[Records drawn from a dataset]
★ ★ ★ ★ ★

(** A parameter survives the query string. *)
Lemma QueryGet_Encode1 (name value : bytes) (u : URL) :
  name ≠ [] → RawQuery u = Encode1 name value → QueryGet name u = value.
Proof.
  intros Hname Hq. unfold QueryGet, ParseQuery. rewrite Hq. unfold Encode1, Split.
  set (q := QueryEscape name ++ lit "=" ++ QueryEscape value).
  assert (Hamp : Byte.x26 ∉ q).
  { unfold q. rewrite !not_elem_of_app. split; [by apply QueryEscape_no|]. split; [|by apply QueryEscape_no].
    by vm_compute; intros [?|[]%elem_of_nil]%elem_of_cons. }
  assert (Hs : split (length q) q (lit "&") = [q]).
  { destruct (length q); cbn [split]; [done|]. change (lit "&") with [Byte.x26]. by rewrite cut_none. }
  rewrite Hs. cbn [omap list_omap].
  assert (Hp : parse_pair q = Some (name, value)).
  { unfold parse_pair. rewrite bool_decide_eq_false_2.
    - rewrite decide_False.
      + unfold q. change (lit "=") with [Byte.x3d]. rewrite cut_app by (by apply QueryEscape_no).
        cbn [default from_option id]. by rewrite !QueryUnescape_Escape.
      + unfold q. by destruct (QueryEscape name).
    - unfold q. rewrite !elem_of_app. intros [Hin|[Hin|Hin]].
      + by eapply QueryEscape_no in Hin.
      + by vm_compute in Hin; apply elem_of_cons in Hin as [?|[]%elem_of_nil].
      + by eapply QueryEscape_no in Hin. }
  rewrite Hp. cbn [first_value]. by rewrite decide_True.
Qed.

Definition escape_path (p : bytes) : bytes := flat_map (λ b, if path_byte b then [b] else percent b) p.

Lemma unescape_path (p : bytes) : unescape false (escape_path p) = Some p.
Proof.
  unfold escape_path. induction p as [|b p IH]; [done|]. cbn [flat_map].
  set (t := flat_map _ p) in *. clearbody t.
  transitivity (r ← unescape false t; Some (b :: r)); [by destruct b|]. by rewrite IH.
Qed.

Lemma escape_path_visible (p : bytes) : forallb visible (escape_path p) = true.
Proof. apply forallb_flat_map. by intros []. Qed.

Lemma escape_path_no_query (p : bytes) : Byte.x3f ∉ escape_path p.
Proof.
  intros Hin. assert (Hp : forallb (λ b, negb (bool_decide (b = Byte.x3f))) (escape_path p) = true)
    by (apply forallb_flat_map; by intros []).
  rewrite forallb_forall in Hp. by specialize (Hp _ ltac:(by apply list_elem_of_In)).
Qed.

(** A URL with an absolute path and a visible query, as the client builds. *)
Definition url_ok (u : URL) : Prop :=
  (∃ p, Path u = Byte.x2f :: p) ∧ forallb visible (RawQuery u) = true.

Lemma RequestURI_eq (u : URL) :
  url_ok u → RequestURI u = escape_path (Path u) ++
    (if decide (RawQuery u = []) then [] else lit "?" ++ RawQuery u).
Proof.
  intros [[p Hp] _]. unfold RequestURI. rewrite Hp.
  assert (He : EscapedPath (Byte.x2f :: p) = escape_path (Byte.x2f :: p)) by done.
  rewrite He, (decide_False (P := escape_path _ = [])) by done.
  case_decide; [by rewrite app_nil_r|done].
Qed.

Lemma RequestURI_visible (u : URL) : url_ok u → forallb visible (RequestURI u) = true.
Proof.
  intros Hu. rewrite (RequestURI_eq u Hu). destruct Hu as [_ Hq].
  rewrite forallb_app, escape_path_visible. cbn [andb]. case_decide; [done|]. by rewrite forallb_app, Hq.
Qed.

Lemma ParseRequestURI_RequestURI (ParseAbsolute : bytes → outcome URL) (u : URL) :
  url_ok u → ParseRequestURI ParseAbsolute (RequestURI u) = Ok (mk_URL [] [] (Path u) (RawQuery u)).
Proof.
  intros Hu. pose proof (RequestURI_visible u Hu) as Hv. unfold ParseRequestURI.
  assert (Hctl : existsb is_ctl (RequestURI u) = false).
  { apply not_true_iff_false. intros (b & Hin & Hb)%existsb_exists. rewrite forallb_forall in Hv.
    specialize (Hv b Hin). apply visible_ctl in Hv. congruence. }
  rewrite Hctl, (RequestURI_eq u Hu). destruct Hu as [[p Hp] _]. rewrite Hp.
  set (tail := if decide _ then _ else _).
  assert (Hh : ∃ t, escape_path (Byte.x2f :: p) ++ tail = Byte.x2f :: t) by (by eexists).
  assert (Hc : default (escape_path (Byte.x2f :: p) ++ tail, []) (cut (escape_path (Byte.x2f :: p) ++ tail) (lit "?"))
    = (escape_path (Byte.x2f :: p), RawQuery u)).
  { unfold tail. change (lit "?") with [Byte.x3f]. case_decide as Hq.
    - rewrite app_nil_r, cut_none by apply escape_path_no_query. by rewrite Hq.
    - by rewrite cut_app by apply escape_path_no_query. }
  destruct Hh as [t Ht]. rewrite Ht in *. rewrite decide_True by done. rewrite Hc.
  by rewrite unescape_path.
Qed.
(* ===== verification/H1.v ===== *)
(** Package [transport/h1] (src/transport/h1/client.go, server.go): the
    authenticated key exchange over an HTTP-like request and response, by
    which a client's and a server's connection become framed channels. *)
From S2P Require Import Prelude GoIO Strconv Base64 Conf Aes Sha1 FramerF1 FramerWs Http.

Module H1.
Import Http.

(** The framer put on a connection of type [C]. *)
Inductive framed (C : Type) := TxF1 (f : F1.F1 C) | TxWs (f : Ws.Ws C).
Arguments TxF1 {C} f.
Arguments TxWs {C} f.

(** ** The client (client.go) *)

Record Client := mk_Client {
  cfg : Conf.Values;
  id : bytes;
  serverUrl : bytes;
  closed : bool;
  connected : bool;
}.

Definition Connected (c : Client) : bool := connected c && negb (closed c).
Definition set_connected (c : Client) : Client := mk_Client (cfg c) (id c) (serverUrl c) (closed c) true.

Definition NewClient (cfg : Conf.Values) (clientId : bytes) : outcome Client :=
  if decide (length clientId ≤ 0) then Err (Errorf (lit "empty client_id.") []) else
  let serverUrl := Conf.Get Conf.SERVER_URL cfg in
  if decide (length serverUrl ≤ 0) then Err (Errorf (lit "invalid server_url.") []) else
  Ok (mk_Client cfg clientId serverUrl false false).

★ ★ ★ ★ ★

### What you have to do:
Your answer must be the records above, repeated exactly.

### Exercise output:
(** A parameter survives the query string. *)
Lemma QueryGet_Encode1 (name value : bytes) (u : URL) :
  name ≠ [] → RawQuery u = Encode1 name value → QueryGet name u = value.
Proof.
  intros Hname Hq. unfold QueryGet, ParseQuery. rewrite Hq. unfold Encode1, Split.
  set (q := QueryEscape name ++ lit "=" ++ QueryEscape value).
  assert (Hamp : Byte.x26 ∉ q).
  { unfold q. rewrite !not_elem_of_app. split; [by apply QueryEscape_no|]. split; [|by apply QueryEscape_no].
    by vm_compute; intros [?|[]%elem_of_nil]%elem_of_cons. }
  assert (Hs : split (length q) q (lit "&") = [q]).
  { destruct (length q); cbn [split]; [done|]. change (lit "&") with [Byte.x26]. by rewrite cut_none. }
  rewrite Hs. cbn [omap list_omap].
  assert (Hp : parse_pair q = Some (name, value)).
  { unfold parse_pair. rewrite bool_decide_eq_false_2.
    - rewrite decide_False.
      + unfold q. change (lit "=") with [Byte.x3d]. rewrite cut_app by (by apply QueryEscape_no).
        cbn [default from_option id]. by rewrite !QueryUnescape_Escape.
      + unfold q. by destruct (QueryEscape name).
    - unfold q. rewrite !elem_of_app. intros [Hin|[Hin|Hin]].
      + by eapply QueryEscape_no in Hin.
      + by vm_compute in Hin; apply elem_of_cons in Hin as [?|[]%elem_of_nil].
      + by eapply QueryEscape_no in Hin. }
  rewrite Hp. cbn [first_value]. by rewrite decide_True.
Qed.

Definition escape_path (p : bytes) : bytes := flat_map (λ b, if path_byte b then [b] else percent b) p.

Lemma unescape_path (p : bytes) : unescape false (escape_path p) = Some p.
Proof.
  unfold escape_path. induction p as [|b p IH]; [done|]. cbn [flat_map].
  set (t := flat_map _ p) in *. clearbody t.
  transitivity (r ← unescape false t; Some (b :: r)); [by destruct b|]. by rewrite IH.
Qed.

Lemma escape_path_visible (p : bytes) : forallb visible (escape_path p) = true.
Proof. apply forallb_flat_map. by intros []. Qed.

Lemma escape_path_no_query (p : bytes) : Byte.x3f ∉ escape_path p.
Proof.
  intros Hin. assert (Hp : forallb (λ b, negb (bool_decide (b = Byte.x3f))) (escape_path p) = true)
    by (apply forallb_flat_map; by intros []).
  rewrite forallb_forall in Hp. by specialize (Hp _ ltac:(by apply list_elem_of_In)).
Qed.

(** A URL with an absolute path and a visible query, as the client builds. *)
Definition url_ok (u : URL) : Prop :=
  (∃ p, Path u = Byte.x2f :: p) ∧ forallb visible (RawQuery u) = true.

Lemma RequestURI_eq (u : URL) :
  url_ok u → RequestURI u = escape_path (Path u) ++
    (if decide (RawQuery u = []) then [] else lit "?" ++ RawQuery u).
Proof.
  intros [[p Hp] _]. unfold RequestURI. rewrite Hp.
  assert (He : EscapedPath (Byte.x2f :: p) = escape_path (Byte.x2f :: p)) by done.
  rewrite He, (decide_False (P := escape_path _ = [])) by done.
  case_decide; [by rewrite app_nil_r|done].
Qed.

Lemma RequestURI_visible (u : URL) : url_ok u → forallb visible (RequestURI u) = true.
Proof.
  intros Hu. rewrite (RequestURI_eq u Hu). destruct Hu as [_ Hq].
  rewrite forallb_app, escape_path_visible. cbn [andb]. case_decide; [done|]. by rewrite forallb_app, Hq.
Qed.

Lemma ParseRequestURI_RequestURI (ParseAbsolute : bytes → outcome URL) (u : URL) :
  url_ok u → ParseRequestURI ParseAbsolute (RequestURI u) = Ok (mk_URL [] [] (Path u) (RawQuery u)).
Proof.
  intros Hu. pose proof (RequestURI_visible u Hu) as Hv. unfold ParseRequestURI.
  assert (Hctl : existsb is_ctl (RequestURI u) = false).
  { apply not_true_iff_false. intros (b & Hin & Hb)%existsb_exists. rewrite forallb_forall in Hv.
    specialize (Hv b Hin). apply visible_ctl in Hv. congruence. }
  rewrite Hctl, (RequestURI_eq u Hu). destruct Hu as [[p Hp] _]. rewrite Hp.
  set (tail := if decide _ then _ else _).
  assert (Hh : ∃ t, escape_path (Byte.x2f :: p) ++ tail = Byte.x2f :: t) by (by eexists).
  assert (Hc : default (escape_path (Byte.x2f :: p) ++ tail, []) (cut (escape_path (Byte.x2f :: p) ++ tail) (lit "?"))
    = (escape_path (Byte.x2f :: p), RawQuery u)).
  { unfold tail. change (lit "?") with [Byte.x3f]. case_decide as Hq.
    - rewrite app_nil_r, cut_none by apply escape_path_no_query. by rewrite Hq.
    - by rewrite cut_app by apply escape_path_no_query. }
  destruct Hh as [t Ht]. rewrite Ht in *. rewrite decide_True by done. rewrite Hc.
  by rewrite unescape_path.
Qed.
(* ===== verification/H1.v ===== *)
(** Package [transport/h1] (src/transport/h1/client.go, server.go): the
    authenticated key exchange over an HTTP-like request and response, by
    which a client's and a server's connection become framed channels. *)
From S2P Require Import Prelude GoIO Strconv Base64 Conf Aes Sha1 FramerF1 FramerWs Http.

Module H1.
Import Http.

(** The framer put on a connection of type [C]. *)
Inductive framed (C : Type) := TxF1 (f : F1.F1 C) | TxWs (f : Ws.Ws C).
Arguments TxF1 {C} f.
Arguments TxWs {C} f.

(** ** The client (client.go) *)

Record Client := mk_Client {
  cfg : Conf.Values;
  id : bytes;
  serverUrl : bytes;
  closed : bool;
  connected : bool;
}.

Definition Connected (c : Client) : bool := connected c && negb (closed c).
Definition set_connected (c : Client) : Client := mk_Client (cfg c) (id c) (serverUrl c) (closed c) true.

Definition NewClient (cfg : Conf.Values) (clientId : bytes) : outcome Client :=
  if decide (length clientId ≤ 0) then Err (Errorf (lit "empty client_id.") []) else
  let serverUrl := Conf.Get Conf.SERVER_URL cfg in
  if decide (length serverUrl ≤ 0) then Err (Errorf (lit "invalid server_url.") []) else
  Ok (mk_Client cfg clientId serverUrl false false).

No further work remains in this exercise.